One more point: I always laugh when people say they religiously believe in SOP and not in Captain X or Y: who do you think wrote the SOP?

The two are often THE SAME, and one day the new boss in charge will implement - in writing in the SOP - his own personal habits, ignorance and defects!


... and there will always be new guys ready to sware that's THE Bible, only because that's on paper!

HAHAHAHA!

Always think with your own head, my friend, and don't forget Adolf Heichmann was a PERFECT rule follower.

UNEASY
4th May 2004, 18:55
Hands up anybody who has a worry of level excedance of 150' plus at 39000' in RVSM....
Hands up those who fear it is only a matter of time in the busier TMA's of today.....
Guess what? I hear some LOCO companies are encouraging their pilots to speed up above 250kts soon after flap retraction in the London TMA.
The gain would be quick exit of the busy TMA but this tendency for quick and immediate high speed poses more threat to safety than approach to cleared altitude in RVSM.
Verily I say unto thee,
It is the commercial pressure of today that is going to record us the next incident.
ATC could help by not automatically giving free speed soon after t/o but just work with the constraint of flying 250kts to FL100, like everywhere else. After all, no speed can be fast enough unless you are travelling at mach 6 or so.
BE SMART! BE WISE!!

BEagle
4th May 2004, 22:52
Apologies if it was your concern over being told to use VS which prompted your post. I misunderstood and thought that your concern was at being told to limit Vertical Speed at 1000 ft to cleared levels in RVSM airspace to 1000 ft/min.

What was it Ernest K Gann wrote? "Rule books are only paper; they will never cushion an impact between stone and metal" (Or words to that effect)

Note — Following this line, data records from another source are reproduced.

Lemma shr_limb a b r :
  0 < r < 16 -> 0 <= a < 2 ^ 16 -> 0 <= b < 2 ^ 16 ->
  (a .>>> r) .| ((b .<< (16 - r)) .& 65535) = a / 2 ^ r + (b mod 2 ^ r) * 2 ^ (16 - r).
Proof.
  intros Hr Ha Hb.
  assert (0 < 2 ^ r) by (apply Z.pow_pos_nonneg; lia).
  assert (E16 : 65536 = 2 ^ r * 2 ^ (16 - r)) by (rewrite <- Z.pow_add_r by lia; change 65536 with (2 ^ 16); f_equal; lia).
  assert (0 < 2 ^ (16 - r)) by (apply Z.pow_pos_nonneg; lia).
  rewrite js_ushr_div, to_uint32_id, js_and_ffff, js_shl_mul by lia.
  assert (Em : to_int32 (b * 2 ^ (16 - r)) mod 65536 = (b mod 2 ^ r) * 2 ^ (16 - r)).
  { transitivity (to_uint32 (to_int32 (b * 2 ^ (16 - r))) mod 65536).
    - unfold to_uint32. symmetry. apply Z.mod_mod_divide. by exists 65536.
    - rewrite to_uint32_int32. unfold to_uint32. rewrite Z.mod_mod_divide by (by exists 65536).
      rewrite E16. by rewrite Z.mul_mod_distr_r by lia. }
  rewrite Em. unfold js_or.
  assert (0 <= a / 2 ^ r < 2 ^ (16 - r)).
  { split; [apply Z.div_pos; lia|]. apply Z.div_lt_upper_bound; [lia|]. rewrite <- E16. lia. }
  pose proof (Z.mod_pos_bound b (2 ^ r) ltac:(lia)).
  rewrite !to_int32_id by (unfold is_int32; nia).
  rewrite Z.lor_comm, lor_add_disjoint by lia. lia.
Qed.

(** The part of a shift below one limb. *)
Lemma shl_small_spec x r :
  ML_wf x -> 0 < r < 16 ->
  let y := mkML ((ml0 x .<< r) .& 65535)
              (((ml1 x .<< r) .| (ml0 x .>>> (16 - r))) .& 65535)
              (((ml2 x .<< r) .| (ml1 x .>>> (16 - r))) .& 65535)
              (((ml3 x .<< r) .| (ml2 x .>>> (16 - r))) .& 65535) in
  ML_wf y /\ ML_bits y = (ML_bits x * 2 ^ r) mod 2 ^ 64.
Proof.
  intros [X0 X1 X2 X3] Hr. cbv zeta. split; [apply ML_mk_wf|]. unfold ML_bits. cbn [ml0 ml1 ml2 ml3].
  assert (E0 : (ml0 x .<< r) .& 65535 = (ml0 x * 2 ^ r) mod 65536 + 0 / 2 ^ (16 - r)).
  { rewrite <- shl_limb by lia. rewrite !js_and_ffff. f_equal.
    rewrite js_ushr_div by lia. rewrite Z.div_0_l by (apply Z.pow_nonzero; lia).
    unfold js_or. rewrite (to_int32_id 0) by (unfold is_int32; lia). rewrite Z.lor_0_r, to_int32_id; [done|].
    rewrite js_shl_mul by lia. apply to_int32_range. }
  rewrite E0, !shl_limb by lia. rewrite Z.div_0_l by (apply Z.pow_nonzero; lia).
  assert (0 < 2 ^ (16 - r)) by (apply Z.pow_pos_nonneg; lia).
  assert (0 < 2 ^ r) by (apply Z.pow_pos_nonneg; lia).
  assert (E16 : 65536 = 2 ^ r * 2 ^ (16 - r)) by (rewrite <- Z.pow_add_r by lia; change 65536 with (2 ^ 16); f_equal; lia).
  assert (L : forall a, 0 <= a < 2 ^ 16 -> a * 2 ^ r = 65536 * (a / 2 ^ (16 - r)) + (a * 2 ^ r) mod 65536 /\
    0 <= (a * 2 ^ r) mod 65536 <= 65536 - 2 ^ r /\ 0 <= a / 2 ^ (16 - r) < 2 ^ r).
  { intros a Ha. rewrite E16. rewrite (Z.mul_comm a), Z.mul_mod_distr_l by lia.
    pose proof (Z.div_mod a (2 ^ (16 - r)) ltac:(lia)). pose proof (Z.mod_pos_bound a (2 ^ (16 - r)) ltac:(lia)).
    split; [nia|]. split; [nia|]. split; [apply Z.div_pos; lia|]. apply Z.div_lt_upper_bound; [lia|].
    rewrite Z.mul_comm, <- E16. lia. }
  destruct (L _ X0) as (A0 & B0 & C0), (L _ X1) as (A1 & B1 & C1), (L _ X2) as (A2 & B2 & C2), (L _ X3) as (A3 & B3 & C3).
  apply Z.mod_unique_pos with (ml3 x / 2 ^ (16 - r)); [lia|]. lia.
Qed.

If you have legitimate concerns about the safe AFS mode to use, perhaps you should use an anonymous reporting system such as CHIRP to air such concerns?

Airmanship always outvotes dogma!

prayboy
5th May 2004, 00:26
Two concerns really. Is it a hard and fast rule to limit ROC/ROD below 1000fpm over the last 1000ft to go?(apparently not, going on the various posts here). AND Im not a happy chappy with respect to using V/S as a pitch mode at say 38000ft., for reasons that have been discussed to death previously and where the consensus is that said mode has safety concerns.